Vini nell’Europa: specialità, cultura e tradizione enologa nell’Europa

Il vino è fin dai tempi dei romani denominato come “nettare degli dei”, questo perché rappresenta da migliaia di anni una vera e propria cultura, nel corso degli ultimi decenni però si è sempre più sviluppata la categoria di enologhi, portando alla realizzazione sempre più ampia di eventi interessanti in ogni paese europeo.
L’italia è una capostipite della tradizione enologa, ogni regione ha il suo vino e la propria cultura, per quanto a noi gente comune il vino sembra per certi aspetti tutto uguale, in realtà ogni luogo ed ogni tipo di uva porta ad un risultato differente, le variabili sono tante che permettono di avere sapori differenti: materie prime, terreno delle vigne, periodo di raccolta, durata della fermentazione, imbottigliamento, botti di raccolta e tante altre cose che permettono di alterare il gusto ed i sapori del “succo d’uva”.
Questo fa si che in ogni paese venga realizzata la propria ricetta, sfruttando questo frutto tanto coltivato per risultati differenti.
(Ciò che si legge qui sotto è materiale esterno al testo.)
(** The run of a worker, with the phases of its clients. *)
Lemma worker_main_ends argv noise reply l fs c stats fr w :
  sockets w = 0 -> send_faults w = [] -> objects w = [] ->
  clients w = good_client (client_arguments (default "" (argv !! 1%nat)) c) <$> stats ->
  Forall (fun f => f <> "HELLO_SOCKET") noise -> ignored fs ->
  int_config c -> instances c = Z.of_nat (List.length stats) ->
  arrivals w !! 1 = Some (worker_frames noise fs c fr) ->
  arrivals w !! 2 = Some (Frame reply :: l) ->
  wp NetP (Worker.main argv) w (fun o w' =>
    o = Returns 0 /\ live w' = live w /\ objects w' = replicate (List.length stats) Joined /\
    let name := default "" (argv !! 1%nat) in
    let address := default "localhost" (argv !! 2%nat) in
    trace w' = trace w ++ worker_prologue name address ++
               worker_session name noise reply fs c stats ++ process_epilogue).
Proof.
  intros Hs Hf Hk Hcl Hnoise Hfs Hc Hn A1 A2.
  destruct w as [lv ar en sf so re ra la cl cr tr].
  cbn in Hs, Hf, Hk, Hcl, A1, A2. subst so sf cr cl.
  unfold Worker.main. apply wp_bind, wp_context_new. intros ctx Hctx. cbn beta iota.
  set (name := default "" (argv !! 1%nat)). set (address := default "localhost" (argv !! 2%nat)).
  do 9 next_call.
  match goal with |- wp _ _ ?wi _ =>
  edestruct (work_runs name (Socket 1 (Some ctx)) (Socket 2 (Some ctx)) (Socket 3 (Some ctx))
    noise reply l fs c stats fr wi) as (w' & Hrun & Htr & Hlive & Hso & Hob);
    [done|done|done|done|done|exact A2| |] end.
  { unfold working, open_socket. cbn. split_and!; done || lia. }
  eapply wp_seq; [exact Hrun|].
  assert (forall k, 1 <= k <= 3 -> open_socket (Socket k (Some ctx)) w') as Hopen.
  { intros k Hk. unfold open_socket. rewrite Hso. cbn. lia. }
  do 3 (eapply wp_seq; [apply socket_dtor_runs, Hopen; lia|]).
  eapply wp_seq; [by apply context_dtor_runs|]. apply wp_ret.
  split; [done|]. split; [exact Hlive|]. split; [exact Hob|].
  cbn [trace emit emits sptr]. rewrite Htr. cbn [trace emit emits new_socket sptr].
  unfold worker_prologue, worker_session, process_epilogue. fold name address.
  change (request_actions name (Socket 1 (Some ctx)) (Socket 3 (Some ctx)))
    with (request_actions name (Socket 1 None) (Socket 3 None)).
  change (receive_actions (Socket 1 (Some ctx))) with (receive_actions (Socket 1 None)).
  rewrite <- !app_assoc. reflexivity.
Qed.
Il vino italiano si caratterizza per la sua completezza ed i suoi odori, in ogni regione viene coltivata un’uva differente, basti pensare a quelle più dolci delle eolie, le tradizionali salentine o quelle più “amare” del centro Italia tra Toscana, Umbria e Marche.
Il vino italiano è un’eccellenza a livello mondiale, per chi vive qui non se ne rende neanche conto, dando per scontato l’utilizzo di vini differenti, ma in realtà viene esportato ed utilizzato in tutto il mondo portando la tradizione italiana in ogni angolo della terra.

Un altro grande stato europeo che si occupa di tradizione enologa è la Francia, qui il vino è una cultura un po’ come in Italia, da decenni (se non secoli) le due nazioni si contendono il primato per la qualità dei propri vini. In realtà si parla spesso anche di confronto “spumante-champagne” proprio perché se in Italia come vino dolce e frizzantino da brindisi si considera lo spumante una tradizione, nella Francia a prender piede è proprio il fantomatico Champagne, molto più costoso e prelibato.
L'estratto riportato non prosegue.